Nikora "Niko" Walters is a New Zealand contemporary soul and R&B musician. Debuting in 2019, Walters is best known for the "Not My Neighbour" (2020), which was certified double platinum and was one of the top singles of 2021 in New Zealand. Walters released his debut album Escape in 2020, followed by White Flag Waves in 2022.

==Biography==

Walters grew up in Auckland. Of Māori descent, he has whakapapa to the Northland tribes of Te Aupōuri, Te Rarawa and Ngāpuhi. He learnt guitar socially from family members, never receiving formal lessons, and learnt to produce songs using a pirated copy of audio software FruityLoops. In high school, Walters took part in kapa haka and Samoan cultural groups.

He first considered pursuing music while on an OE (working holiday) in London. While there, Walters spent a week writing and recording a mixtape, which gained traction on SoundCloud. On returning to New Zealand, he signed with Universal Music New Zealand in early 2019.

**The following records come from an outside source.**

(** Windows added there. *)
Lemma fill_interior c m idx ws f k (b : bool) :
  mon_loose par c m → (m.(mo_switch) = None → middle_ok (Some idx) m) → interior m idx →
  m.(mo_workspaces) !! idx = Some ws → runs (f ws) (added_windows par k ws) → k ≠ [] → NoDup (k ++ mon_windows m) →
  runs (m ← add_to_workspace m idx f; if b then activate_workspace m idx else Some m)
    (λ m', mon_outcome par c m k [] m' c).
Proof.
  intros Hl Hmid [Hlast Hfirst] Hi (ws' & Ef & Hadd) Hk Hnd. unfold add_to_workspace. rewrite Hi. cbn [mbind option_bind].
  rewrite Ef. cbn [mbind option_bind]. set (ws1 := own_workspace m.(mo_output) ws').
  destruct (stack_added par _ _ c _ idx ws ws' k (ml_stack _ _ _ Hl) Hi Hadd Hnd) as [Hst1 Hw1].
  pose proof Hadd as (_ & Hw & Hm). fold ws1 in Hst1, Hw1.
  assert (Hocc : occupied ws1).
  { apply own_workspace_occupied, occupied_by_window. rewrite (perm_nil _ _ Hw). by destruct k. }
  set (m1 := set_mo_workspaces (<[idx := ws1]> m.(mo_workspaces)) m).
  pose proof (update_count m idx ws1) as Hcount. fold m1 in Hcount.
  destruct Hl as [Hst Hends Hsw Hop].
  assert (Hl1 : mon_loose par c m1).
  { split; [exact Hst1| | |exact Hop].
    - destruct (update_ends m idx ws1 Hends) as [U1 U2 U3 U4]. fold m1 in U1, U2, U3, U4. split; [done| | |done].
      + intros x Hx _. apply U2; [done|]. intros [= E]. lia.
      + intros x Haf Hx _. apply U3; [done|done|]. intros [= E]. specialize (Hfirst Haf). lia.
    - apply switch_ok_update; [apply length_insert|done]. }
  assert (Hmid1 : middle_settled m1).
  { intros Hn i x Hs Hlt Ha _ Hx. destruct (decide (i = idx)) as [->|Hne].
    - cbn in Hx. rewrite list_lookup_insert_eq in Hx by (by eapply lookup_lt_Some). by injection Hx as <-.
    - rewrite Hcount in Hlt. apply (Hmid Hn i); [done..|congruence|]. by apply update_lookup in Hx. }
  assert (Ho : ∀ m', mo_kept m' = mo_kept m → m'.(mo_workspaces) = m1.(mo_workspaces) → monitor_ok par c m' →
            mon_outcome par c m k [] m' c).
  { intros m' Hkm Em Hok. split; [done| |lia|done|].
    - unfold mon_windows. rewrite Em. exact Hw1.
    - rewrite Em. eapply new_ids_update; [done|]. by apply own_descends, meta_descends. }
  destruct b; [|by apply runs_ret, Ho; [..|apply monitor_ok_loose]].
  assert (Hidx : idx < mo_count m1) by (rewrite Hcount; by eapply lookup_lt_Some).
  eapply runs_weaken; [apply activate_workspace_runs; [apply Hl1|done]|].
  intros m' Hact. apply Ho; [exact (kept_meta m1 m' (ac_meta _ _ _ Hact))|apply Hact|].
  apply monitor_ok_loose. split; [by eapply (activated_loose m1)|by eapply (activated_middle m1)].
Qed.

Walters released his first singles, "Moving On" and "Together" in mid-2019, and toured New Zealand as an opening act for Stan Walker. In 2020, Walters was an opening act for New Zealand band Six60's performance at Western Springs Stadium, and later that year released his debut album Escape. A single from the album, "Not My Neighbour", was a hit in New Zealand, becoming one of the New Zealand top 50 singles of 2021. In 2021, the song was re-released as a single, in a remixed version featuring American singer Kiana Ledé. Walters opened for Six60 a second time in 2021, to their Eden Park performance in front of a crowd of 50,000 people.

In 2022, Walters released his second album White Flag Waves.

== Personal life ==

Walters' older brother is the frontman of New Zealand band Six60, Matiu Walters.

==Discography==
===Studio albums===

| Title | Album details | Peak chart positions | Certifications |
NZ Artist
| Escape | Released: 20 November 2020; Label: Universal Music New Zealand, Ricochet Records; Format: LP, digital download, streaming; | 11 | RMNZ: Platinum; |
| White Flag Waves | Released: 18 March 2022; Label: Universal, Ricochet Records; Format: Digital download, streaming; | 18 |  |

===Singles===

| Title | Year | Peak chart positions |  | Certifications | Album |
| NZ | NZ Artist |
| "Moving On" | 2019 | — | — |  | Non-album singles |
| "Together" | — | — |  |
| "Wishing Well" | — | — |  |
| "Closely" | — | — |  |
| "Escape" | 2020 | — | — |  | Escape |
| "Not My Neighbour" (solo or featuring Kiana Ledé) | 4 | 2 | RMNZ: 2× Platinum; |
| "Close My Eyes" | — | — |  |
| "Vicious Love" | 2021 | — | 18 |  | White Flag Waves |
| "Soul Food" | — | — |  |
"—" denotes a recording that did not chart.

===Promotional singles===

Title: Year; Peak chart positions; Album
NZ Hot: NZ Artist Hot
"Heroine": 2019; —; —; Non-album single
"Sinner": 2020; —; 14; Escape
"Old with Me": —; 20
"Aroha Kaitangata": 2021; —; 19; Non-album single
"Your Way": 2022; —; 13; White Flag Waves
"Coast Girl": —; 14
"Circus": —; —
"Stay the Same": 23; 3
"—" denotes a recording that did not chart.